New UO football coach Willie Taggart offered his “sincere apologies” on behalf of his coaching staff and the UO athletic department at-large to offensive linemen Doug Brenner and Sam Poutasi, and tight end Cam McCormick. As of Tuesday evening, Poutasi and McCormick remained hospitalized, in good condition, at PeaceHealth Sacred Heart Medical Center at Riverbend in Springfield, according to a hospital spokeswoman. Brenner was released earlier in the day.

Irele Oderinde, who had followed Taggart from South Florida, will be suspended without pay for the next month, with head UO strength and conditioning coach Jim Radcliffe returning to that role on an interim basis. Radcliffe had previously been in charge of coordinating the football program’s strength and conditioning regiment prior to Oderinde’s hiring.

In other news the mailman was suspended for delivering letters. The barista was suspended for making your latte. Apparently that’s what we do now. We suspend people for doing their jobs. I mean last I checked the trainer for a major division one college football team was supposed to, you know…train. Plan workouts. Push players to the limit. Find out who will sink and who will swim. Most Oregon players swam. A few sank, as their muscles fell off their arms and their kidneys slowly failed due to rhabdomyolysis.

According to a team source who witnessed the workouts, players were initially given a short warmup including push-ups, squats and sit-ups and a “plank.” Those with knowledge of the workout had described it as akin to military basic training because the repetitions were required to be performed on an up-down cadence by a supervising coach. When players could not finish the warm-up perfectly, they started over. For some workout groups, the warmup repeated for up to an hour, becoming the entire workout. Safeguards were in place, multiple sources told The Oregonian/OregonLive on Tuesday: athletic trainers were ready with water on the sideline of the workout, and players were allowed to ask out if needed.

I mean last I checked Oregon went from the national championship game not too long ago to a 4-8 season last year, with “cutting corners in the weight room” specifically mentioned as one of the issues.

In the weight room during the offseason, a large number of players, and rarely the same ones, balked at completing UO’s weightlifting workouts. One current Duck — who like all players interviewed requested anonymity in exchange for their candor — recalled teammates who finished workouts to the letter, but with much lighter weights. Another said it was common for some to mark down that they had completed all the repetitions — even though they had not done so.

At the height of summer, players left the weight room barely sweating.

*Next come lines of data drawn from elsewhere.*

(* ===== verification/Syscall.v ===== *)
(** The arguments of system calls ([xv6/kernel/syscall.c]): fetched from the
    caller's memory, which spans [0, sz) of the address space the kernel
    shares, with the checks of the C code on unsigned 32-bit addresses; and the
    dispatch table. *)

From S2P Require Import Prelude CString UnixFile.

(** What the kernel sees of the calling process: its size, its saved stack
    pointer and the memory behind its addresses (the kernel can touch all of
    it, whether or not it is the process'). *)
Record uproc := mkUproc { u_sz : Z; u_esp : Z; u_mem : gmap Z Z }.

(** [fetchint]: [None] is the result -1. *)
Definition fetchint (p : uproc) (addr : Z) : option Z :=
  if (addr >=? u_sz p) || (u32 (addr + 4) >? u_sz p) then None
  else Some (i32 (le_val (bytes_at (u_mem p) addr 4))).

(** The loop of [fetchstr] over the bytes from [s] to the end [ep]. *)
Fixpoint fetchstr_loop (fuel : nat) (p : uproc) (addr s : Z) : option Z :=
  match fuel with
  | O => None
  | S fuel' =>
      if s <? u_sz p then
        if default 0 (u_mem p !! s) =? 0 then Some (s - addr) else fetchstr_loop fuel' p addr (s + 1)
      else None
  end.
(** The length of the string at [addr], whose pointer is [addr] itself. *)
Definition fetchstr (p : uproc) (addr : Z) : option Z :=
  if addr >=? u_sz p then None else fetchstr_loop (S (Z.to_nat (u_sz p - addr))) p addr addr.

Definition argint (p : uproc) (n : Z) : option Z := fetchint p (u32 (u_esp p + 4 + 4 * n)).

Definition argptr (p : uproc) (n size : Z) : option Z :=
  i ← argint p n;
  if (u32 i >=? u_sz p) || (u32 (u32 i + size) >? u_sz p) then None else Some (u32 i).

Definition argstr (p : uproc) (n : Z) : option (Z * Z) :=
  addr ← argint p n; len ← fetchstr p (u32 addr); Some (u32 addr, len).

(** The bytes of a string argument. *)
Definition str_at (p : uproc) (a len : Z) : list Z := bytes_at (u_mem p) a len.

(** ** Dispatch *)

Inductive sysname :=
  | SYS_fork | SYS_exit | SYS_wait | SYS_pipe | SYS_write | SYS_read | SYS_close | SYS_kill
  | SYS_exec | SYS_open | SYS_mknod | SYS_unlink | SYS_fstat | SYS_link | SYS_mkdir | SYS_chdir
  | SYS_dup | SYS_getpid | SYS_sbrk | SYS_sleep | SYS_uptime.

(** [syscalls[num]] for [0 < num < NELEM(syscalls)]. *)
Definition syscalls (num : Z) : option sysname :=
  if (num >? 0) && (num <? 22) then
    [SYS_fork; SYS_exit; SYS_wait; SYS_pipe; SYS_write; SYS_read; SYS_close; SYS_kill;
     SYS_exec; SYS_open; SYS_mknod; SYS_unlink; SYS_fstat; SYS_link; SYS_mkdir; SYS_chdir;
     SYS_dup; SYS_getpid; SYS_sbrk; SYS_sleep; SYS_uptime] !! Z.to_nat (num - 1)
  else None.

(** [syscall]: the new [eax]; the unknown call's message is left out. *)
Definition syscall {S} (handler : sysname → M S Z) (eax : Z) : M S Z :=
  match syscalls eax with
  | Some c => r ← handler c; mret (u32 r)
  | None => mret (u32 (-1))
  end.

(** ** What the checks guarantee *)

Lemma argint_range p n v : argint p n = Some v → is_i32 v.
Proof. unfold argint, fetchint. destruct (_ || _); [done|]. intros [= <-]. apply i32_range. Qed.

Lemma fetchstr_loop_spec p addr : ∀ fuel s len,
  fetchstr_loop fuel p addr s = Some len → s ≤ addr + len ∧ addr + len < u_sz p ∧
  default 0 (u_mem p !! (addr + len)) = 0 ∧ ∀ k, s ≤ k < addr + len → default 0 (u_mem p !! k) ≠ 0.
Proof.
  induction fuel as [|fuel IH]; intros s len H; [done|]. cbn in H.
  destruct (Z.ltb_spec s (u_sz p)); [|done].
  destruct (Z.eqb_spec (default 0 (u_mem p !! s)) 0) as [E|E].
  - injection H as <-. replace (addr + (s - addr)) with s by lia. split_and!; [lia..|done|]. lia.
  - apply IH in H as (? & ? & ? & Hk). split_and!; [lia..|done|]. intros k Hks.
    destruct (decide (k = s)) as [->|]; [done|]. apply Hk. lia.
Qed.

Lemma fetchstr_loop_finds p addr : ∀ fuel s e,
  s ≤ e < u_sz p → (Z.to_nat (u_sz p - s) < fuel)%nat → default 0 (u_mem p !! e) = 0 →
  is_Some (fetchstr_loop fuel p addr s).
Proof.
  induction fuel as [|fuel IH]; intros s e He Hf Hz; [lia|]. cbn.
  rewrite (proj2 (Z.ltb_lt _ _)) by lia. destruct (Z.eqb_spec (default 0 (u_mem p !! s)) 0); [eauto|].
  apply (IH _ e); [|lia|done]. destruct (decide (s = e)) as [->|]; [done|lia].
Qed.

#[local] Arguments fetchstr_loop : simpl never.

(** C29: The pointer checks keep the kernel inside the caller's memory: a
    pointer argument accepted for a size that is not negative, and a string
    argument up to its NUL, lie in [0, sz), and a string is accepted exactly
    when its memory holds a NUL below [sz]. The stack word the argument comes
    from is the caller's too. *)
Theorem arguments_in_bounds p n :
  is_u32 (u_sz p) → u_sz p ≤ 4294967292 →
  (∀ v, argint p n = Some v → u32 (u_esp p + 4 + 4 * n) + 4 ≤ u_sz p) ∧
  (∀ size a, 0 ≤ size < 2147483648 → u_sz p < 2147483648 → argptr p n size = Some a →
    0 ≤ a ∧ a < u_sz p ∧ a + size ≤ u_sz p) ∧
  (∀ a, argstr p n = a →
    match a with
    | Some (a, len) => 0 ≤ a ∧ 0 ≤ len ∧ a + len < u_sz p ∧ nonul (str_at p a len) ∧
        default 0 (u_mem p !! (a + len)) = 0
    | None => ∀ i, argint p n = Some i → ∀ e, u32 i ≤ e < u_sz p → default 0 (u_mem p !! e) ≠ 0
    end).
Proof.
  intros [Hs0 Hs1] Hs. split; [|split].
  - intros v. unfold argint, fetchint. pose proof (u32_range (u_esp p + 4 + 4 * n)) as [? _].
    destruct (_ || _) eqn:E; [done|]. intros _. apply orb_false_iff in E as [E1 E2].
    rewrite Z.geb_leb in E1. apply Z.leb_gt in E1.
    rewrite Z.gtb_ltb in E2. apply Z.ltb_ge in E2. rewrite u32_small in E2; [lia|]. unfold is_u32. lia.
  - intros size a Hsz Hsmall. unfold argptr. destruct (argint p n) as [i|]; [|done]. cbn.
    pose proof (u32_range i) as [? _]. destruct (_ || _) eqn:E; [done|]. intros [= <-].
    apply orb_false_iff in E as [E1 E2]. rewrite Z.geb_leb in E1. apply Z.leb_gt in E1.
    rewrite Z.gtb_ltb in E2. apply Z.ltb_ge in E2. rewrite u32_small in E2 by (unfold is_u32; lia). lia.
  - intros a <-. unfold argstr. destruct (argint p n) as [i|] eqn:Ei; [|done]. cbn.
    pose proof (u32_range i) as [? _]. unfold fetchstr. rewrite Z.geb_leb.
    destruct (Z.leb_spec (u_sz p) (u32 i)); cbn.
    { intros ? [= <-]. lia. }
    destruct (fetchstr_loop _ _ _ _) as [len|] eqn:El; cbn.
    + apply fetchstr_loop_spec in El as (? & ? & ? & Hk). split_and!; [lia..| |done].
      unfold nonul, str_at. apply list.Forall_lookup. intros k b Hb. rewrite lookup_bytes_at in Hb.
      destruct (decide _); [|done]. injection Hb as <-. apply Hk. lia.
    + intros ? [= <-] e He Hz. destruct (fetchstr_loop_finds p (u32 i) (S (Z.to_nat (u_sz p - u32 i))) (u32 i) e He) as [? Hx];
        [lia|done|]. by rewrite El in Hx.
Qed.

(** A process of one page that passes the string ["ab"] at 100. *)
Definition demo_proc : uproc :=
  mkUproc 4096 1000 (put_bytes (put_bytes ∅ 1004 (le_bytes 4 100)) 100 [97; 98; 0]).

Lemma arguments_in_bounds_witness : argstr demo_proc 0 = Some (100, 2) ∧ 100 + 2 < 4096.
Proof.
  split; [by vm_compute|]. destruct (arguments_in_bounds demo_proc 0) as (_ & _ & H); [by split|done|].
  specialize (H (Some (100, 2)) ltac:(by vm_compute)). apply H.
Defined.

“Half effort,” one player said. “Cutting corners.”

In the offseason, when NCAA rules limit how often position coaches can observe workouts, sneaking this past the powers that be wasn’t difficult. Though UO’s strength and conditioning coaches have offices in the football complex’s sparkling weight room, many keep their primary offices in the Casanova Center’s old facility where they work with other UO teams, too.

The cost of those incomplete workouts added up.

Because Oregon typically recruits leaner, speedier athletes, it often plays at a strength disadvantage — and the skipped work widened that divide as summer turned to fall.

Excuse the new guy for trying to do his job better than the previous guy and maybe create some winners out in Eugene. Hired to build lean, mean fighting machines but not TOO lean and mean because who knows how many precious snowflakes have sensitive kidneys.